Peter Zimmermann: Psychoanalysis – The Talking Cure
Anna O, one of the early psychoanalytic patients, famously referred to psychoanalysis as the “talking cure”.
I am using this statement as the starting point for my reflections on what defines psychoanalysis.
There are 2 components to the above definition: “talking” and “cure”.
1. Psychoanalysis seeks to CURE human beings of their emotional pain and suffering. This speaks to our responsibility as analysts and the goal of our work. Patients entrust their lives with us with the expectation that our work together will relieve their pain and suffering.
2. Psychoanalysis seeks to achieve this goal through TALKING.
Talking can be thought of in two different ways:
Talking, as in: talking ABOUT something, and talking as in: talking WITH someone.
‘Talking ABOUT’ pertains to finding words for one’s experience or articulating one’s feelings and thoughts. This idea is at play when the objective of our work is to make unconscious determinants of our patients’ emotional life conscious, which is a central goal of psychoanalysis.
The role of analyst, in this case, is that of the observant listener who comments on the verbalizations of the patient in an effort to facilitate the articulation and understanding of the patient’s emotional world and its unconscious determinants.
This is essentially a one-person psychology.
In ‘talking WITH’ someone, the emphasis is on communication, on being engaged in a dialogue with another human being and having a receiver for one’s verbalizations.

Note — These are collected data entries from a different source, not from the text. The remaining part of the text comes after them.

(** Adding a row appends its rate to the group of its bucket, which is
    created when it does not exist, and touches no other group. *)
Lemma find_group_add (k0 k h : Q) (g : list (Q * list Q)) :
  keys_sorted g ->
  find_group k0 (group_add k h g)
  = if Qeq_bool k k0
    then Some (match find_group k0 g with
               | Some (k', hs) => (k', hs ++ [h])
               | None => (k, [h])
               end)
    else find_group k0 g.
Proof.
  induction g as [| [k' hs] g IH]; simpl.
  - intros _. destruct (Qeq_bool k k0); reflexivity.
  - intros [Hall Hs]. destruct (Qcompare k k') eqn:E.
    + apply Qeq_alt in E. simpl.
      destruct (Qeq_bool k' k0) eqn:E'.
      * apply Qeq_bool_iff in E'.
        assert (Hk : Qeq_bool k k0 = true) by (apply Qeq_bool_iff; lra).
        rewrite Hk. reflexivity.
      * assert (Hk : Qeq_bool k k0 = false).
        { destruct (Qeq_bool k k0) eqn:Hk; [| reflexivity].
          apply Qeq_bool_iff in Hk.
          assert (Qeq_bool k' k0 = true) by (apply Qeq_bool_iff; lra).
          congruence. }
        rewrite Hk. reflexivity.
    + apply Qlt_alt in E. simpl.
      destruct (Qeq_bool k k0) eqn:Hk.
      * apply Qeq_bool_iff in Hk.
        assert (Hk' : Qeq_bool k' k0 = false).
        { destruct (Qeq_bool k' k0) eqn:Hk'; [| reflexivity].
          apply Qeq_bool_iff in Hk'. lra. }
        rewrite Hk'.
        rewrite (find_group_above k0 g); [reflexivity |].
        eapply Forall_impl; [exact Hall |]. simpl. intros y Hy. lra.
      * reflexivity.
    + apply Qgt_alt in E. simpl.
      destruct (Qeq_bool k' k0) eqn:Hk'.
      * apply Qeq_bool_iff in Hk'.
        assert (Hk : Qeq_bool k k0 = false).
        { destruct (Qeq_bool k k0) eqn:Hk; [| reflexivity].
          apply Qeq_bool_iff in Hk. lra. }
        rewrite Hk. reflexivity.
      * apply IH. exact Hs.
Qed.

Lemma bucket_rates_snoc (k : Q) (rows : list sample) (s : sample) :
  bucket_rates k (rows ++ [s])
  = bucket_rates k rows ++ (if Qeq_bool (speed s) k then [hr s] else []).
Proof.
  unfold bucket_rates. rewrite List.filter_app, List.map_app. simpl.
  destruct (Qeq_bool (speed s) k); reflexivity.
Qed.

(** The group of bucket [k] holds the rates of the rows of that bucket, in
    row order; there is a group exactly when there is such a row. *)
Lemma groupby_rates (k : Q) (rows : list sample) :
  match find_group k (groupby rows) with
  | Some (k', hs) => k' == k /\ hs = bucket_rates k rows /\ hs <> []
  | None => bucket_rates k rows = []
  end.
Proof.
  induction rows as [| s rows IH] using rev_ind; [reflexivity |].
  rewrite groupby_snoc, find_group_add by apply groupby_sorted.
  rewrite bucket_rates_snoc.
  destruct (Qeq_bool (speed s) k) eqn:E.
  - destruct (find_group k (groupby rows)) as [[k' hs] |].
    + destruct IH as (Hk & -> & Hne). repeat split; [exact Hk |].
      intros H. apply app_eq_nil in H. destruct H; discriminate.
    + rewrite IH. apply Qeq_bool_iff in E. repeat split; [exact E |].
      discriminate.
  - rewrite app_nil_r. exact IH.
Qed.

End GroupBy.

(** ** The estimator: reliability filter and join *)

Lemma lookup_bin_Some (k : Q) (t : list quarter_row) (a : quarter_row) :
  lookup_bin k t = Some a -> In a t /\ q_speed a == k.
Proof.
  intros H. apply List.find_some in H. destruct H as [Hin Hk].
  split; [exact Hin | apply Qeq_bool_iff, Hk].
Qed.

Lemma lookup_bin_exists (k : Q) (t : list quarter_row) (a : quarter_row) :
  In a t -> q_speed a == k -> exists b, lookup_bin k t = Some b.
Proof.
  intros Hin Hk. destruct (lookup_bin k t) as [b |] eqn:E; [eauto |].
  pose proof (List.find_none _ _ E a Hin) as Hn. simpl in Hn.
  apply Qeq_bool_iff in Hk. congruence.
Qed.

Lemma find_group_unique (k : Q) (g : list (Q * list Q)) (x : Q * list Q) :
  keys_sorted g -> In x g -> fst x == k -> find_group k g = Some x.
Proof.
  induction g as [| y g IH]; simpl; [contradiction |].
  intros [Hall Hs] [-> | Hin] Hk.
  - apply Qeq_bool_iff in Hk. rewrite Hk. reflexivity.
  - destruct (Qeq_bool (fst y) k) eqn:E; [| apply IH; assumption].
    apply Qeq_bool_iff in E.
    rewrite List.Forall_forall in Hall. specialize (Hall x Hin). lra.
Qed.

Lemma unique_keys_filter (p : quarter_row -> bool) (t : list quarter_row) :
  unique_keys t -> unique_keys (List.filter p t).
Proof.
  intros Hu a k Hin Hk.
  destruct (lookup_bin_exists k _ a Hin Hk) as [b Hb].
  rewrite Hb. f_equal.
  destruct (lookup_bin_Some _ _ _ Hb) as [Hbin Hbk].
  apply List.filter_In in Hin, Hbin.
  pose proof (Hu a k (proj1 Hin) Hk) as Ha.
  pose proof (Hu b k (proj1 Hbin) Hbk) as Hb'.
  congruence.
Qed.

Module NaNFacts.

Lemma mul_not_nan (x y : xq) :
  XQ.is_nan (x * y)%xq = false -> XQ.is_nan y = false.
Proof.
  destruct y; try reflexivity.
  destruct x as [q | | |]; simpl; try discriminate.
  destruct (Qcompare q 0); discriminate.
Qed.

Lemma div_not_nan (x y : xq) :
  XQ.is_nan (x / y)%xq = false -> XQ.is_nan x = false.
Proof. destruct x; try reflexivity. destruct y; discriminate. Qed.

Lemma ltb_not_nan (x y : xq) :
  (x <? y)%xq = true -> XQ.is_nan x = false.
Proof. destruct x; try reflexivity. destruct y; discriminate. Qed.

End NaNFacts.

Lemma Qnat_pos (n : nat) : (0 < n)%nat -> 0 < Qnat n.
Proof.
  intros H. unfold Qnat. change 0 with (inject_Z 0). rewrite <- Zlt_Qlt. lia.
Qed.

Lemma div_by_count (a : Q) (n : nat) :
  (0 < n)%nat -> (Fin a / XQ.of_nat n)%xq = Fin (a / Qnat n).
Proof.
  intros H. apply Qnat_pos in H. unfold XQ.of_nat. simpl.
  fold (Qnat n). destruct (Qeq_bool (Qnat n) 0) eqn:E; [| reflexivity].
  apply Qeq_bool_iff in E. lra.
Qed.

Section EstimatorFacts.

Variable t_ppf : Q -> Z -> xq.
Variable sqrt_approx : Q -> Q.

Local Abbreviation agg := (aggregate t_ppf sqrt_approx).
Local Abbreviation stats := (quarter_stats t_ppf sqrt_approx).
Local Abbreviation results := (quarter_results t_ppf sqrt_approx).

Lemma q_speed_aggregate (x : Q * list Q) : q_speed (agg x) = fst x.
Proof. destruct x. reflexivity. Qed.

Lemma lookup_bin_aggregate (k : Q) (g : list (Q * list Q)) :
  lookup_bin k (map agg g) = option_map agg (find_group k g).
Proof.
  induction g as [| x g IH]; simpl; [reflexivity |].
  rewrite q_speed_aggregate. destruct (Qeq_bool (fst x) k); [reflexivity |].
  exact IH.
Qed.

Lemma quarter_stats_unique (quarter : list sample) :
  unique_keys (stats quarter).
Proof.
  intros a k Hin Hk. unfold quarter_stats in *.
  apply List.in_map_iff in Hin. destruct Hin as (x & <- & Hx).
  rewrite q_speed_aggregate in Hk.
  rewrite lookup_bin_aggregate,
    (find_group_unique k _ x (groupby_sorted quarter) Hx Hk).
  reflexivity.
Qed.

(** A reliable row of a quarter holds no undefined value, so [dropna]
    keeps it. *)
Lemma reliable_no_nan (quarter : list sample) (a : quarter_row) :
  In a (stats quarter) -> reliable a = true -> row_has_nan a = false.
Proof.
  intros Hin Hr. apply List.in_map_iff in Hin.
  destruct Hin as ([k hs] & <- & _).
  unfold reliable in Hr. apply andb_true_iff in Hr. destruct Hr as [Hw Hc].
  apply Nat.ltb_lt in Hc. simpl in Hc.
  pose proof (NaNFacts.ltb_not_nan _ _ Hw) as Hwn.
  unfold row_has_nan. rewrite Hwn. simpl in Hwn |- *.
  apply NaNFacts.mul_not_nan, NaNFacts.div_not_nan in Hwn. rewrite Hwn.
  unfold hr_mean. rewrite div_by_count by lia. reflexivity.
Qed.

End EstimatorFacts.

Lemma in_join_dropna (L R : list quarter_row) (a b : quarter_row) :
  In (a, b) (join_dropna L R)
  <-> In a L /\ lookup_bin (q_speed a) R = Some b
      /\ row_has_nan a = false /\ row_has_nan b = false.
Proof.
  unfold join_dropna. rewrite <- list_elem_of_In, list_elem_of_omap.
  split.
  - intros (a' & Hin & H). apply list_elem_of_In in Hin.
    destruct (lookup_bin (q_speed a') R) as [b' |] eqn:E; [| discriminate].
    destruct (row_has_nan a' || row_has_nan b') eqn:En; [discriminate |].
    injection H as -> ->. apply orb_false_iff in En. tauto.
  - intros (Hin & E & Ha & Hb). exists a.
    split; [apply list_elem_of_In, Hin |].
    rewrite E, Ha, Hb. reflexivity.
Qed.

The goal of the patient being in dialogue with the analyst is to enable the patient to arrive at a deep understanding of his or her unconscious modes of relating as they are enacted in the relationship with the analyst. This entails both, finding words for the unconscious experience as it is enacted with the analyst AND having a receiver for that experience. The articulation of the patient’s inner experience occurs in the context of a relationship.
It is this context, the therapeutic situation, and the connection between patient and analyst, that either facilitates or obstructs the patient’s articulation of his or her experience and the unconscious organizing principles that shape it.
In this formulation, the analyst is actively engaged in the analytic process and his engagement with the patient inevitably and inextricably codetermines the dialogue.
Psychoanalysis, defined in this way, is a two-person psychology. It is a dialogue between patient and analyst that is in the service of relieving the emotional suffering of the patient through an in-depth exploration of the relationship that patient and analyst are engaged in and the unconscious meanings this relationship assumes for the patient.
Since a central claim and discovery of psychoanalysis is that all of the patient’s unconscious experience is awakened and enacted in the relationship with the analyst, we can say that the analysis of the unconscious relationship between patient and analyst is at the heart of psychoanalysis.
This unconsciously determined relationship between patient and therapist constitutes the TRANSFERENCE.
Therefore, psychoanalysis, defined in this way, is TRANSFERENCE ANALYSIS.
Psychoanalysis seeks to bring about a cure by engaging in an in-depth exploration and analysis of the patient’s transference relationship with the analyst.
From this perspective, all analytic tools, like free association, the couch, frequency of sessions, and the analyst as blank screen, are incidental to psychoanalysis. They are a means to an end, the end being the analysis of transference.
Experience teaches us that there are good reasons for some of these tools, but in any particular situation it may be that one or the other tool is not conducive to the analysis of transference and, if imposed, is creating an obstacle rather than facilitating the work of transference analysis. Therefore, I believe that all our decisions regarding psychoanalytic practice – our so-called technique – and how we work as analysts, should be clinical ones, in the service of facilitating the analysis of transference, and not a priori decisions on what we deem to be psychoanalytic technique.
This also means that I consider the differentiation between psychoanalytic therapy and psychoanalysis to be obsolete. Any therapy that has at its heart the analysis of transference IS psychoanalysis, whether this occurs on a once a week or 5 times a week basis, lying on the couch, sitting face to face or pacing in the room, Skyping or in person sessions. What to my mind defines psychoanalysis and sets it apart from all other forms of therapy is the analysis of transference.